(** X14.  On a page with the canvas, when no setup fails and the camera is
    granted, [init] returns normally with the three detectors configured
    and listening, the three flags on, the camera's video in place and the
    loop started; the statuses the page has elements for all read [active],
    and the trace ends with the loading screen hidden and the line that
    tracking started.  Before that, [init] has made the first call of the
    loop.  When that call passes the rate limit and the camera's video can
    be painted, it has run up to its first [await] by the time [init] ends:
    [lastFrameTime] is its clock reading, the canvas has the video's
    resolution, the frame is counted, and the trace ends with the mirrored
    video painted, the frame sent to pose, and only then the loading screen
    hidden.  When the rate limit stops it, it has only asked for the next
    animation frame. *)
Theorem init_succeeds (env : InitEnv) (now0 : float)
    (doc : gmap string Element) :
  is_Some (canvas env) → (∀ d, setup_failure env d = None) →
  camera_failure env = None →
  let r := init env (new_page now0 doc) in
  let w' := world r in
  let tick := first_tick env in
  let video := camera env in
  let ending := [HideLoading; Console LogInfo "✅ Full body tracking started"] in
  result r = Ok tt ∧
  (∀ d, adapter d (this w') = Some ready ∧
        show_flag d (this w') = true ∧
        (is_Some (status_of d (new_page now0 doc)) →
         status_of d w' = Some "active")) ∧
  isTracking (this w') = true ∧
  videoElement (this w') = Some video ∧
  (is_Some (doc !! "camera-status") →
   textContent <$> document w' !! "camera-status" = Some "active") ∧
  ending `suffix_of` effects r ∧
  (lt (now tick - 0) (1000 / 30) = false →
   2 ≤ readyState video → truthy (videoWidth video) = true →
   truthy (videoHeight video) = true → context2d env = true →
   lastFrameTime (this w') = now tick ∧
   canvasElement (this w') =
     Some {| width := videoWidth video; height := videoHeight video |} ∧
   (frameCount (this w'), fps (this w')) =
     (if ge (fpsNow tick - now0) 1000 then (0, 1) else (1, 0))%N ∧
   (FirstFrame ::
    (Paint <$> video_layer (videoWidth video) (videoHeight video)) ++
    Send Pose :: ending) `suffix_of` effects r) ∧
  (lt (now tick - 0) (1000 / 30) = true →
   lastFrameTime (this w') = 0%float ∧
   canvasElement (this w') = canvas env ∧
   (FirstFrame :: RequestAnimationFrame :: ending) `suffix_of` effects r).
Proof.
  intros [c Hc] Hsetup Hcamera. cbv zeta.
  destruct env as [dc cv ctx sf cf cam ft].
  simpl in Hc, Hsetup, Hcamera. subst cv cf.
  set (r := init _ _).
  assert (Hr : init {| dom_complete := dc; canvas := Some c; context2d := ctx;
                       setup_failure := sf; camera_failure := None;
                       camera := cam; first_tick := ft |}
                    (new_page now0 doc) = r) by reflexivity.
  clearbody r. run_init_in Hr. rewrite !Hsetup in Hr.
  repeat run_init_step_in Hr. subst r.
  cbn [result world effects fst snd canvas context2d camera first_tick].
  split; [ reflexivity | split ].
  { intros d. split; [ rewrite after_first_call_adapter; destruct d; reflexivity | ].
    split; [ rewrite after_first_call_show_flag; destruct d; reflexivity | ].
    destruct d; read_status. }
  split; [ apply after_first_call_isTracking | ].
  split; [ rewrite after_first_call_videoElement; reflexivity | ].
  split.
  { intros [el Hel]. rewrite after_first_call_document by discriminate.
    cbn [document]. rewrite !lookup_push_status.
    repeat (case_decide as Hid;
            [ try discriminate Hid | try (exfalso; apply Hid; reflexivity) ]).
    rewrite Hel. reflexivity. }
  set (W := {| this := _; document := _ |}).
  set (ending := [HideLoading; Console LogInfo "✅ Full body tracking started"]).
  assert (Hending : ∀ es,
            es `suffix_of` FirstFrame :: first_call_effects ft W ++ ending →
            es `suffix_of`
               Console LogInfo "🚀 Initializing Full Body & Face Tracker..." ::
               (if negb dc && true
                then [Console LogInfo "⏳ Waiting for DOM to load..."]
                else []) ++
               [Console LogInfo "🔧 Setting up MediaPipe modules sequentially...";
                Console LogInfo "🔧 Setting up MediaPipe Pose...";
                Console LogInfo "✅ MediaPipe Pose initialized";
                Console LogInfo "🔧 Setting up MediaPipe FaceMesh...";
                Console LogInfo "✅ MediaPipe FaceMesh initialized";
                Console LogInfo "🔧 Setting up MediaPipe Hands...";
                Console LogInfo "✅ MediaPipe Hands initialized";
                Console LogInfo "✅ All MediaPipe modules initialized";
                Console LogInfo "📹 Starting camera...";
                Console LogInfo "Camera permissions granted";
                Console LogInfo "✅ Camera started successfully";
                Console LogInfo "🎯 Starting optimized tracking loop..."] ++
               FirstFrame :: first_call_effects ft W ++ ending).
  { intros es Hes.
    apply suffix_cons_r, suffix_app_r, suffix_app_r, Hes. }
  split; [ | split ].
  - apply Hending, suffix_cons_r, suffix_app_r. reflexivity.
  - intros Hdue Hready Hw Hh Hctx. subst ctx.
    assert (Hstart := processFrame_start_ready ft (tracking W) cam c
                        eq_refl Hdue eq_refl Hready Hw Hh eq_refl eq_refl
                        eq_refl).
    unfold after_first_call. rewrite Hstart, updateFPS_run.
    cbn [world effects fst snd this lastFpsTime tracking W set_isTracking
         set_canvasElement set_lastFrameTime].
    split; [ destruct (ge _ _); reflexivity | ].
    split; [ destruct (ge _ _); reflexivity | ].
    split; [ destruct (ge _ _); reflexivity | ].
    apply Hending. unfold first_call_effects. rewrite Hstart.
    cbn [effects snd]. rewrite <- app_assoc. reflexivity.
  - intros Hearly.
    assert (Hstart : processFrame_start ft (tracking W) =
                     (Ok None, tracking W, [RequestAnimationFrame])).
    { unfold processFrame_start. rewrite bind_run, getThis_run.
      cbv beta iota zeta. cbn [this tracking W isTracking set_isTracking
                               lastFrameTime frameInterval].
      change (negb true) with false. cbv iota. rewrite Hearly.
      rewrite bind_run, emit_run. reflexivity. }
    unfold after_first_call. rewrite Hstart.
    cbn [world effects fst snd].
    split; [ reflexivity | split; [ reflexivity | ] ].
    apply Hending. unfold first_call_effects. rewrite Hstart. reflexivity.
Qed.
(** ** Reading an order one may see *)

(** X20. The owner of an order, and any admin, reads it with a 200 whose
    payload is the stored order together with the stored items that carry its
    id, all of them and no item of another order, provided the store answers
    and the product of every item is still in the catalog; the store is left
    as it was. *)
Theorem getOrderById_visible f u id st o :
  orders_select_fails f = false -> order_items_select_fails f = false ->
  orders st !! id = Some o ->
  role u = "admin" \/ user_id o = u_user_id u ->
  Forall (fun oi => is_Some (products st !! oi_product_id oi)) (items_of_order st id) ->
  exists items,
    getOrderById f u id st = ((200, OrderFound o items), st)
    /\ forall oi, In oi items <-> In oi (order_items st) /\ oi_order_id oi = id.
Proof.
  intros Hsel Hitems Ho Hwho Hprods. exists (items_of_order st id). split.
  - unfold getOrderById, scoped_order. rewrite Hsel, Ho, Hitems.
    assert (negb (String.eqb (role u) "admin")
            && negb (user_id o =? u_user_id u) = false) as ->.
    { destruct Hwho as [-> | ->]; [done|]. by rewrite Z.eqb_refl, andb_false_r. }
    assert (forallb (fun oi => bool_decide (is_Some (products st !! oi_product_id oi)))
              (items_of_order st id) = true) as ->; [|done].
    apply forallb_forall. rewrite Forall_forall in Hprods.
    intros oi Hoi. apply bool_decide_eq_true, Hprods. by apply list_elem_of_In.
  - intros oi. unfold items_of_order.
    rewrite <- !list_elem_of_In, list_elem_of_filter. tauto.
Qed.

Lemma getOrderById_visible_witness :
  exists items,
    getOrderById reliable alice 1 shop_after_order
    = ((200, OrderFound (mk_order 7 300 "pending") items), shop_after_order)
    /\ (In (mk_order_item 1 1 None 3 100) items).
Proof.
  destruct (getOrderById_visible reliable alice 1 shop_after_order
              (mk_order 7 300 "pending")) as (items & Hrun & Hitems);
    [reflexivity | reflexivity | reflexivity | right; reflexivity | |].
  - apply (bool_decide_unpack _). vm_compute. exact I.
  - exists items. split; [exact Hrun|]. apply Hitems. split; [|reflexivity].
    left. reflexivity.
Defined.

(** ** The role check *)

Lemma includes_In l x : includes l x = true <-> In x l.
Proof.
  unfold includes. rewrite existsb_exists. split.
  - intros (y & Hy & Heq). apply String.eqb_eq in Heq. by subst.
  - intros Hx. exists x. split; [done|]. apply String.eqb_refl.
Qed.

(** X21. The [authorize] middleware.  A request without a user is answered
    401.  A user gets through exactly when no role was asked for, or when the
    role of the user is among the roles asked for (is the role asked for,
    when just one was given as a string); every other user is answered
    403. *)
Theorem authorize_with_decides_by_role a u :
  authorize_with a None = Some (401, Unauthorized)
  /\ (authorize_with a (Some u) = None
      \/ authorize_with a (Some u) = Some (403, Forbidden))
  /\ (authorize_with a (Some u) = None <->
      match a with
      | NoRoles => True
      | OneRole r => role u = r
      | Roles rs => rs = [] \/ In (role u) rs
      end).
Proof.
  split; [done|]. unfold authorize_with, authorize. split.
  - destruct (_ && _); auto.
  - destruct a as [|r|rs].
    + done.
    + unfold includes. simpl. rewrite orb_false_r.
      destruct (String.eqb_spec (role u) r); simpl; split; done.
    + destruct rs as [|r rs]; [simpl; by split; auto|].
      destruct (includes (r :: rs) (role u)) eqn:Hin.
      * apply includes_In in Hin. split; [by right|done].
      * split; [done|]. intros [?|Hin']; [done|].
        apply includes_In in Hin'. congruence.
Qed.

(** ** Authentication and the routes *)

Lemma until_space_append t rest :
  (forall c, In c (String.list_ascii_of_string t) -> c <> Ascii.Space) ->
  until_space (String.append t (String Ascii.Space rest)) = t.
Proof.
  induction t as [|c t IH]; simpl; [done|]. intros Hno.
  destruct (Ascii.eqb_spec c Ascii.Space) as [->|_].
  - destruct (Hno Ascii.Space); auto.
  - rewrite IH; [done|]. intros c' Hc'. apply Hno. by right.
Qed.

Lemma until_space_no_space t :
  (forall c, In c (String.list_ascii_of_string t) -> c <> Ascii.Space) ->
  until_space t = t.
Proof.
  induction t as [|c t IH]; simpl; [done|]. intros Hno.
  destruct (Ascii.eqb_spec c Ascii.Space) as [->|_].
  - destruct (Hno Ascii.Space); auto.
  - rewrite IH; [done|]. intros c' Hc'. apply Hno. by right.
Qed.

Lemma prefix_bearer t : String.prefix "Bearer " (String.append "Bearer " t) = true.
Proof. by destruct t. Qed.

(** X22. The token is read back from the header as the client put it there:
    for a token without a space, the header made of [Bearer], a space and the
    token gives that very token, and whatever follows a further space is
    ignored. *)
Theorem bearer_token_roundtrip token rest :
  (forall c, In c (String.list_ascii_of_string token) -> c <> Ascii.Space) ->
  bearer_token (String.append "Bearer " token) = Some token
  /\ bearer_token
       (String.append "Bearer " (String.append token (String Ascii.Space rest)))
     = Some token.
Proof.
  intros Hno. unfold bearer_token. rewrite !prefix_bearer. split.
  - change (drop_chars 7 (String.append "Bearer " token)) with token.
    by rewrite until_space_no_space.
  - change (drop_chars 7 (String.append "Bearer " ?t)) with t.
    by rewrite until_space_append.
Qed.

Lemma bearer_token_roundtrip_witness :
  bearer_token "Bearer eyJhbGciOi.eyJpZCI6N30.c2ln" = Some "eyJhbGciOi.eyJpZCI6N30.c2ln".
Proof.
  apply (bearer_token_roundtrip "eyJhbGciOi.eyJpZCI6N30.c2ln" "").
  simpl. intros c H. repeat destruct H as [<-|H]; discriminate || done.
Defined.

(** What a request that got through tells. *)
Lemma authenticate_accepts_inv vt users ufail h u :
  authenticate vt users ufail h = inr u ->
  exists header token,
    h = Some header /\ bearer_token header = Some token
    /\ vt token = Some (Some (u_user_id u))
    /\ ufail = false /\ users !! u_user_id u = Some (role u).
Proof.
  unfold authenticate.
  destruct h as [header|]; [|done].
  destruct (bearer_token header) as [token|] eqn:Htok; [|done].
  destruct (vt token) as [[uid|]|] eqn:Hvt; destruct ufail; try done.
  destruct (users !! uid) as [r|] eqn:Hu; [|done].
  intros [= <-]. by exists header, token.
Qed.

(** X23. [authenticate] lets a request through exactly when its header
    carries a bearer token that verifies, the payload of the token has an id,
    and the users table, which answers, has a row for that id; the user the
    handlers then see has that id and the role the table holds now. *)
Theorem authenticate_accepts vt users ufail h u :
  authenticate vt users ufail h = inr u <->
  exists header token,
    h = Some header /\ bearer_token header = Some token
    /\ vt token = Some (Some (u_user_id u))
    /\ ufail = false /\ users !! u_user_id u = Some (role u).
Proof.
  split; [apply authenticate_accepts_inv|].
  unfold authenticate.
  intros (header & token & -> & -> & -> & -> & ->). by destruct u.
Qed.

(** X24. Through the status route the store only changes for a caller whom
    the users table lists as an admin at the time of the request: a token
    that does not verify, a user whose row is gone and a user who is no
    admin (any more) all leave the store as it is. *)
Theorem status_route_changes_only_for_admins vt users ufail f h id t st :
  (order_routes vt users ufail f h (PutStatus id t) st).2 <> st ->
  exists header token uid,
    h = Some header /\ bearer_token header = Some token
    /\ vt token = Some (Some uid) /\ users !! uid = Some "admin".
Proof.
  unfold order_routes.
  destruct (authenticate vt users ufail h) as [e|u] eqn:Hauth; [done|].
  apply authenticate_accepts_inv in Hauth
    as (header & token & -> & Htok & Hvt & _ & Hrole).
  unfold dispatch, put_order_status, authorize, includes. simpl.
  destruct (String.eqb_spec (role u) "admin") as [Hadmin|_]; simpl; [|done].
  intros _. exists header, token, (u_user_id u). by rewrite <- Hadmin.
Qed.

Lemma status_route_changes_only_for_admins_witness :
  (order_routes sample_verifyToken sample_users false reliable
     (Some "Bearer t-root") (PutStatus 1 "processing") shop_after_order).2
  <> shop_after_order
  /\ (order_routes sample_verifyToken (<[1 := "customer"]> sample_users) false reliable
        (Some "Bearer t-root") (PutStatus 1 "processing") shop_after_order).2
     = shop_after_order
  /\ exists header token uid,
       Some "Bearer t-root" = Some header /\ bearer_token header = Some token
       /\ sample_verifyToken token = Some (Some uid)
       /\ sample_users !! uid = Some "admin".
Proof.
  assert (Hchanged :
    (order_routes sample_verifyToken sample_users false reliable
       (Some "Bearer t-root") (PutStatus 1 "processing") shop_after_order).2
    <> shop_after_order).
  { intros Heq. apply (f_equal (fun s => status <$> orders s !! 1)) in Heq.
    vm_compute in Heq. discriminate. }
  split; [exact Hchanged|]. split; [reflexivity|].
  exact (status_route_changes_only_for_admins _ _ _ _ _ _ _ _ Hchanged).
Defined.
(** The story of the files by the state machine of the specification:
    before every file a heading for each directory from the first point at
    which its directory parts differ from those of the file before it. *)
Fixpoint sections (pyg : option pygments) (repo_root : string) (fs : node)
    (highlight show_line_numbers : bool) (prev : path) (files : list path)
    : list flowable :=
  match files with
  | [] => []
  | rel :: rest =>
      map dir_heading (new_dirs prev (removelast rel))
      ++ [ file_heading rel;
           file_block pyg repo_root fs highlight show_line_numbers rel;
           PageBreak ]
      ++ sections pyg repo_root fs highlight show_line_numbers (removelast rel) rest
  end.

(** The directories that get a heading, in order, for files in the
    directories [dirs] after a file in [prev]. *)
Fixpoint heading_dirs (prev : path) (dirs : list path) : list path :=
  match dirs with
  | [] => []
  | d :: rest => new_dirs prev d ++ heading_dirs d rest
  end.

(** The directories of the files kept in the directories walked, once for
    each file. *)
Definition dirs_of {X} (kept : walked -> list X) (ws : list walked) : list path :=
  flat_map (fun w => map (fun _ => dirpath w) (kept w)) ws.

(** A repository with files in the root, in nested directories, in an
    excluded directory, and one that [stat] fails on. *)
Definition repo_nested : node :=
  Dir "proj"
    [ File "z.py" (Some 10%Z) (Some "x = 1"%string);
      Dir "a" [ File "one.py" (Some 100%Z) (Some "print(1)"%string);
                File "big.py" (Some 1000000%Z) (Some "big = 1"%string);
                Dir "b" [ File "t.go" (Some 1%Z) (Some "package t"%string) ] ];
      Dir "vendor" [ File "v.py" (Some 1%Z) (Some "v = 1"%string) ];
      File "README.md" (Some 5%Z) (Some "hello"%string);
      Dir "c" [ Dir "d" [ Dir "e" [ File "deep.py" None (Some "d = 1"%string);
                                    File "deep2.py" (Some 2%Z) None ] ] ] ].

(** The level a heading has by its style, before any clamping. *)
Definition nominal_level (f : flowable) : Z :=
  match flowable_style f with
  | Some name => match level_map name with Some level => level | None => 0%Z end
  | None => 0%Z
  end.

(** The nominal levels of the headings of a story, in order. *)
Definition nominal_levels (story : list flowable) : list Z :=
  map nominal_level (List.filter is_heading story).

(** The tokens [build_code_lines] works on: those of the lexer found for
    the file name, or of the plain text lexer. *)
Definition lexed (P : pygments) (text filename : string) : list (token_type * string) :=
  lex P text
      match get_lexer_for_filename P filename text with
      | Some l => l
      | None => TextLexer P
      end.

(** The values of the tokens, one after the other. *)
Definition token_text (tokens : list (token_type * string)) : string :=
  foldr (fun tok acc => snd tok +:+ acc) EmptyString tokens.

(** The newlines in the values of the tokens. *)
Definition token_newlines (tokens : list (token_type * string)) : nat :=
  list_sum (map (fun tok => Py.count "010" (snd tok)) tokens).

(** No token gets a colour: [if color:] fails for each. *)
Definition uncoloured (style : token_type -> option style_def)
    (tokens : list (token_type * string)) : Prop :=
  Forall (fun tok => match _token_color style (fst tok) with
                     | Some (String _ _) => False
                     | _ => True
                     end) tokens.

(** A pygments that knows one lexer, which makes one token of the text, and
    a style without colours. *)
Definition plain_pygments : pygments :=
  Pygments unit (fun _ _ => Some tt) tt (fun text _ => [([], text)])
           (fun _ => Some (StyleDef None)).

(** What holds of the bookmarks of a template: the levels stay within the
    three levels of the table of contents, the headings are counted, and
    the key of the [i]-th bookmark is made of its level and of [i]. *)
Definition keys_ok (d : doc) : Prop :=
  (-1 <= _last_outline_level d <= 2)%Z
  /\ _heading_count d = length (outline d)
  /\ length (notified d) = length (outline d)
  /\ forall i e, outline d !! i = Some e ->
       (0 <= outline_level e <= 2)%Z
       /\ outline_key e
          = "h" +:+ str_int (outline_level e) +:+ "_" +:+ Py.str (i + 1).

(** The root of the repository and the label of its source in a run. *)
Definition repo_root_of (w : world) (a : args) : string :=
  if is_github_url (source a) then temp_dir_of w +:+ "/repo" else resolve w (source a).

Definition source_label_of (w : world) (a : args) : string :=
  if is_github_url (source a) then source a else resolve w (source a).

(** The story of a run that works on the tree [fs]. *)
Definition story_of_run (w : world) (a : args) (fs : node) : list flowable :=
  generate_pdf_story (pygments_module w) (repo_root_of w a) fs (today w)
    (collect_files fs (include_exts_of a) (exclude_dirs_of a) (max_file_size_kb a))
    (build_tree fs (include_exts_of a) (exclude_dirs_of a))
    (source_label_of w a) (negb (no_highlight a)) (negb (no_line_numbers a)).

(** The command of the clone. *)
Definition clone_command (w : world) (a : args) : list string :=
  ["git"; "clone"; "--depth"; "1"; source a; temp_dir_of w +:+ "/repo"]%string.

(** The events that touch neither git nor a temporary directory. *)
Definition is_output (ev : event) : bool :=
  match ev with EvWritePdf _ _ | EvPrint _ => true | _ => false end.

(** A world like [quiet_world] whose git fails with exit code 128. *)
Definition failing_git_world : world :=
  World (fun _ => Ok (128%Z, EmptyString, "fatal: repository not found"%string))
        (fun _ => [])
        "/tmp" "k3x9q2ab" None
        (fun p => p) (fun _ => None)
        None true None "2026-01-01" false
        (fun _ => None) (fun _ => None) (fun _ => None) (fun _ => None).

(** The text of a file as the loop over the files takes it: what
    [read_text] answers, or the note of the failure. *)
Definition text_shown (fs : node) (rel : path) : string :=
  match read_text fs rel with
  | Some t => t
  | None => "[Error reading file]"%string
  end.

(** A repository with a file that cannot be read. *)
Definition repo_unreadable : node :=
  Dir "proj" [ File "locked.py" (Some 10%Z) None ].




(** A string of ASCII characters. *)
Fixpoint is_ascii (s : string) : bool :=
  match s with
  | EmptyString => true
  | String c s' => (nat_of_ascii c <? 128)%nat && is_ascii s'
  end.

(** Every entry below the root has a name of ASCII characters. *)
Fixpoint ascii_names (n : node) : bool :=
  match n with
  | File _ _ _ => true
  | Dir _ entries => forallb (fun c => is_ascii (node_name c) && ascii_names c) entries
  end.

(** The line that a run prints at its end. *)
Definition created_line (w : world) (a : args) : string :=
  "PDF created: " +:+ resolve w (output a).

* _WHAT THE EXERCISE ASKS_:
Go through the listing and copy each line with the string "from".

* _EXPECTED ANSWER_:
(** X22. The token is read back from the header as the client put it there:
    before every file a heading for each directory from the first point at
    which its directory parts differ from those of the file before it. *)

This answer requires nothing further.